The fact is, however, life is not meant to be lived on the mountaintop, unless you’re a Sherpa guide, I suppose. The Bible tells of the day Jesus took Peter, James and John up a mountain where He became transfigured. After Elijah and Moses appeared to them, the disciples wanted to set up camp. They suggested putting up shelters, one each of Jesus, Elijah and Moses. But Jesus took them back to the valley below.
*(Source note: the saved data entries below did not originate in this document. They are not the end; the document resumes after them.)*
(* ===== verification/KernelExample.v ===== *)
(** * A concrete kernel state that satisfies the invariant

    Eight pages: 0 and 1 belong to the kernel (1 is its page directory), 2 and
    3 are the directories of two environments, 4 is a page table of the first
    one, 5 is mapped by it at 0x800000, and 6 and 7 are free.  Environment 0
    runs; environment 1, its child, waits in sys_ipc_recv for a page at
    0x900000. *)
From S2P Require Import Prelude Mem Mmu Kstate Pmap PmapRep PmapOps PmapUser.
From S2P Require Import Env EnvRep EnvFree.

Definition w_KP : gset Z := {[0; 1]}.
Definition w_kx : Z -> Z := fun _ => 0.
Definition w_ds : gset Z := {[2; 3]}.
Definition w_T : gmap (Z * Z) Z := {[(2, 2) := 4]}.
Definition w_M : gmap (Z * Z) Z := {[(2, 2048) := 5]}.

Definition w_mem : gmap Z Z :=
  write32 (write32 (write32 (write32 ∅
    (2 * 4096 + 4 * 2) (4 * 4096 + 7))
    (4 * 4096 + 4 * 0) (5 * 4096 + 7))
    (2 * 4096 + 4 * 957) (2 * 4096 + 5))
    (3 * 4096 + 4 * 957) (3 * 4096 + 5).

Definition w_pages : gmap Z PageInfo :=
  list_to_map [(0, mkPage None 0); (1, mkPage None 0); (2, mkPage None 1);
    (3, mkPage None 1); (4, mkPage None 1); (5, mkPage None 1);
    (6, mkPage (Some 7) 0); (7, mkPage None 0)].

Definition w_env0 : Env :=
  mkEnv zero_tf None 4096 0 ENV_TYPE_USER ENV_RUNNING 1 0 (dir_kva 2) 0 false 0 0 0 0.
Definition w_env1 : Env :=
  mkEnv zero_tf None 4097 4096 ENV_TYPE_USER ENV_NOT_RUNNABLE 1 0 (dir_kva 3) 0
        true 0x900000 0 0 0.

(** Slot [i] of the free environments, which are linked in order. *)
Definition w_free (i : Z) : Env :=
  set_env_link (if i =? 1023 then None else Some (i + 1)) zero_env.

Definition w_slot (i : Z) : Env :=
  if i =? 0 then w_env0 else if i =? 1 then w_env1 else w_free i.

Definition w_envs : gmap Z Env := list_to_map ((fun i => (i, w_slot i)) <$> seqZ 0 1024).

Definition w_st : kst :=
  mkK w_mem 8 0 w_pages (Some 6) (dir_kva 1) 0 0 0 w_envs (Some 2) (Some 0) 0 CPU_STARTED
      true (2 * 4096) [] 0 (mkCons ∅ 0 0) (mkNic 0 ∅ ∅ 0 0 ∅ ∅).

Lemma list_to_map_fmap_lookup {A} (f : Z -> A) n i :
  (list_to_map ((fun i => (i, f i)) <$> seqZ 0 n) : gmap Z A) !! i =
    if decide (0 <= i < n) then Some (f i) else None.
Proof.
  case_decide as Hi.
  - apply elem_of_list_to_map_1.
    + rewrite <- list_fmap_compose, (list_fmap_ext _ id) by done.
      rewrite list_fmap_id. apply NoDup_seqZ.
    + apply list_elem_of_fmap. exists i. split; [done|]. apply elem_of_seqZ. lia.
  - apply not_elem_of_list_to_map_1. rewrite <- list_fmap_compose, (list_fmap_ext _ id) by done.
    rewrite list_fmap_id, elem_of_seqZ. lia.
Qed.

Lemma w_envs_lookup i :
  w_envs !! i = if decide (0 <= i < 1024) then Some (w_slot i) else None.
Proof. apply list_to_map_fmap_lookup. Qed.

Lemma w_pages_lookup p :
  w_pages !! p =
    if decide (0 <= p < 8) then
      Some (mkPage (if decide (p = 6) then Some 7 else None)
                   (if decide (2 <= p <= 5) then 1 else 0))
    else None.
Proof.
  case_decide as H.
  - assert (p = 0 \/ p = 1 \/ p = 2 \/ p = 3 \/ p = 4 \/ p = 5 \/ p = 6 \/ p = 7) as Hc by lia.
    by destruct Hc as [->|[->|[->|[->|[->|[->|[->| ->]]]]]]].
  - unfold w_pages. simpl. rewrite !lookup_insert_ne by lia. apply lookup_empty.
Qed.

Lemma w_word p i :
  0 <= i < 1024 ->
  word w_mem p i =
    if decide ((p, i) = (3, 957)) then 3 * 4096 + 5
    else if decide ((p, i) = (2, 957)) then 2 * 4096 + 5
    else if decide ((p, i) = (4, 0)) then 5 * 4096 + 7
    else if decide ((p, i) = (2, 2)) then 4 * 4096 + 7 else 0.
Proof.
  intros Hi. unfold w_mem.
  repeat (case_decide as E; [injection E as -> ->; by rewrite word_write_eq
                            |rewrite word_write_ne by (lia || congruence); clear E]).
  reflexivity.
Qed.

#[global] Opaque w_mem w_pages w_envs.

Lemma w_ds_elem p : p ∈ w_ds <-> p = 2 \/ p = 3.
Proof. unfold w_ds. rewrite elem_of_union, !elem_of_singleton. done. Qed.

Lemma w_KP_elem p : p ∈ w_KP <-> p = 0 \/ p = 1.
Proof. unfold w_KP. rewrite elem_of_union, !elem_of_singleton. done. Qed.

#[global] Opaque w_ds w_KP.

Lemma w_refs p : refs w_ds w_T w_M p = if decide (2 <= p <= 5) then 1 else 0.
Proof.
  unfold refs, w_M, w_T, count. rewrite !map_filter_singleton. simpl.
  destruct (decide (5 = p)) as [<-|]; [done|]. destruct (decide (4 = p)) as [<-|]; [done|].
  rewrite map_size_empty. case_decide as Hp; rewrite w_ds_elem in Hp.
  - by rewrite decide_True by lia.
  - by rewrite decide_False by lia.
Qed.

Lemma w_rep : pm_rep w_st [6; 7] w_ds w_T w_M w_kx.
Proof.
  constructor; unfold w_kx; simpl pages; simpl npages; simpl mem; simpl page_free_list.
  - lia.
  - intros p. rewrite w_pages_lookup. case_decide; split; naive_solver.
  - do 2 (econstructor; [rewrite w_pages_lookup; reflexivity|]). constructor.
  - repeat constructor; set_solver.
  - intros p pi. rewrite w_pages_lookup. case_decide; [|done]. intros [= <-] Hn. simpl.
    rewrite decide_False; [done|]. intros ->. apply Hn. by left.
  - intros p pi. rewrite w_pages_lookup, w_refs. case_decide; [|done]. intros [= <-]. simpl.
    case_decide; lia.
  - lia.
  - intros p Hp. rewrite w_refs. rewrite !elem_of_cons, elem_of_nil in Hp.
    rewrite decide_False by lia. done.
  - intros d Hd%w_ds_elem. lia.
  - intros d i Hd Hi. rewrite UPDX_val in Hi. rewrite w_word by lia. unfold w_T.
    rewrite lookup_singleton. apply w_ds_elem in Hd.
    repeat case_decide; simplify_eq; try lia; done.
  - intros d i t Ht. unfold w_T in Ht. apply lookup_singleton_Some in Ht as [[= <- <-] <-].
    rewrite UPDX_val, !w_ds_elem. lia.
  - intros k1 k2 t Ht1 Ht2. unfold w_T in *.
    apply lookup_singleton_Some in Ht1 as [<- _]. by apply lookup_singleton_Some in Ht2 as [<- _].
  - intros d i t j Ht Hj. unfold w_T in Ht. apply lookup_singleton_Some in Ht as [[= <- <-] <-].
    rewrite w_word by lia. unfold w_M. rewrite lookup_singleton.
    repeat case_decide; simplify_eq; try lia; try done.
    destruct (decide (j = 0)) as [->|]; [done|]. exfalso. naive_solver lia.
  - intros d v p Hp. unfold w_M in Hp. apply lookup_singleton_Some in Hp as [[= <- <-] <-].
    split; [done|]. split; [lia|]. split; [rewrite w_ds_elem; lia|].
    intros k Hk. unfold w_T in Hk. by apply lookup_singleton_Some in Hk as [_ ?].
  - intros d i t Ht. unfold w_T in Ht. apply lookup_singleton_Some in Ht as [[= <- <-] <-].
    rewrite w_word by lia. done.
Qed.

Definition w_el : list Z := seqZ 2 1022.

Lemma w_chain n i :
  i + Z.of_nat n = 1024 -> 2 <= i ->
  chain env_link w_envs (if i =? 1024 then None else Some i) (seqZ i (Z.of_nat n)).
Proof.
  revert i. induction n as [|n IH]; intros i Hi H2.
  { assert (i = 1024) as -> by lia. constructor. }
  rewrite seqZ_cons by lia. destruct (Z.eqb_spec i 1024); [lia|].
  econstructor.
  - rewrite w_envs_lookup, decide_True by lia. done.
  - unfold w_slot. destruct (Z.eqb_spec i 0); [lia|]. destruct (Z.eqb_spec i 1); [lia|].
    replace (Z.pred (Z.of_nat (S n))) with (Z.of_nat n) by lia.
    replace (Z.succ i) with (i + 1) by lia.
    specialize (IH (i + 1) ltac:(lia) ltac:(lia)). unfold w_free. simpl.
    destruct (Z.eqb_spec i 1023), (Z.eqb_spec (i + 1) 1024); try lia; done.
Qed.

Lemma w_live i : live (w_slot i) <-> i = 0 \/ i = 1.
Proof.
  unfold w_slot, live. destruct (Z.eqb_spec i 0); [naive_solver|].
  destruct (Z.eqb_spec i 1); [naive_solver|]. simpl. split; [done|lia].
Qed.

Lemma w_wf : env_wf w_st w_el.
Proof.
  constructor; simpl envs; simpl env_free_list; simpl cur_env.
  - intros e. rewrite w_envs_lookup. unfold NENV. case_decide; split; naive_solver.
  - apply (w_chain 1022 2); lia.
  - apply NoDup_seqZ.
  - intros e en. rewrite w_envs_lookup. case_decide; [|done]. intros [= <-].
    unfold w_el. rewrite elem_of_seqZ, w_live. lia.
  - intros e en. rewrite w_envs_lookup. case_decide; [|done]. intros [= <-].
    unfold w_slot. destruct (Z.eqb_spec e 0) as [->|]; [simpl; repeat split; try lia; by right|].
    destruct (Z.eqb_spec e 1) as [->|]; [simpl; repeat split; try lia; by right|].
    simpl. split; [lia|]. split; [by left|]. done.
  - intros c [= <-]. exists w_env0. rewrite w_envs_lookup. split; [done|]. done.
Qed.

Lemma w_vm : env_vm w_st w_ds.
Proof.
  assert (forall e en, w_envs !! e = Some en -> live en ->
    (e = 0 /\ en = w_env0) \/ (e = 1 /\ en = w_env1)) as Hl.
  { intros e en. rewrite w_envs_lookup. case_decide; [|done].
    intros [= <-] [->| ->]%w_live; [by left|by right]. }
  constructor; simpl envs.
  - intros e en He Hlv. destruct (Hl e en He Hlv) as [[-> ->]|[-> ->]];
      [exists 2|exists 3]; rewrite w_ds_elem; (split; [lia|done]).
  - intros d [->| ->]%w_ds_elem; [exists 0, w_env0|exists 1, w_env1];
      rewrite w_envs_lookup; repeat split; done.
  - intros e1 e2 en1 en2 H1 H2 L1 L2 E.
    destruct (Hl _ _ H1 L1) as [[-> ->]|[-> ->]], (Hl _ _ H2 L2) as [[-> ->]|[-> ->]]; done.
Qed.

Lemma w_kinv : kinv w_KP w_kx 1 w_st [6; 7] w_ds w_T w_M w_el.
Proof.
  constructor; [apply w_rep|done| | |done| | | |apply w_wf|apply w_vm].
  - intros p Hp%w_KP_elem. rewrite w_refs. rewrite !elem_of_cons, elem_of_nil.
    simpl npages. rewrite decide_False by lia. lia.
  - rewrite w_KP_elem. lia.
  - intros i Hi. rewrite UPDX_val in Hi. simpl mem. rewrite w_word by lia.
    repeat case_decide; simplify_eq; done.
  - intros i Hi. rewrite UPDX_val in Hi. simpl mem. rewrite w_word by lia.
    repeat case_decide; simplify_eq; done.
  - intros d i Hd%w_ds_elem Hi. rewrite UPDX_val in Hi. simpl mem. rewrite !w_word by lia.
    change (PDX UVPT) with 957.
    repeat case_decide; simplify_eq; try lia; try done; exfalso; naive_solver lia.
Qed.

Lemma w_complete : complete w_KP w_st [6; 7] w_ds w_T w_M.
Proof.
  intros p Hp HK Hr. rewrite w_KP_elem in HK. rewrite w_refs in Hr. simpl npages in Hp.
  rewrite !elem_of_cons, elem_of_nil. case_decide; [lia|]. lia.
Qed.

Lemma w_few : forall p, refs w_ds w_T w_M p + w_kx p + 1 < 2^16.
Proof. intros p. rewrite w_refs. unfold w_kx. case_decide; lia. Qed.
The beloved Psalm 23 also speaks about walking “in the valley of the shadow of death.” Anyone can become enthused on the mountaintop, whether you’re captivated by some awesome wonder of nature or experiencing a spiritual high. But it’s in the valley – of mundane work responsibilities, frustrating financial obligations, discouraging marriage and family challenges, untimely breakdowns of cars and appliances, agonizing physical ailments – that our faith and convictions are put to the test.

Only in the darkest, loneliest spots in the valley can we embrace the truth of Jesus’ promise, “surely I am with you always…” (Matthew 28:20).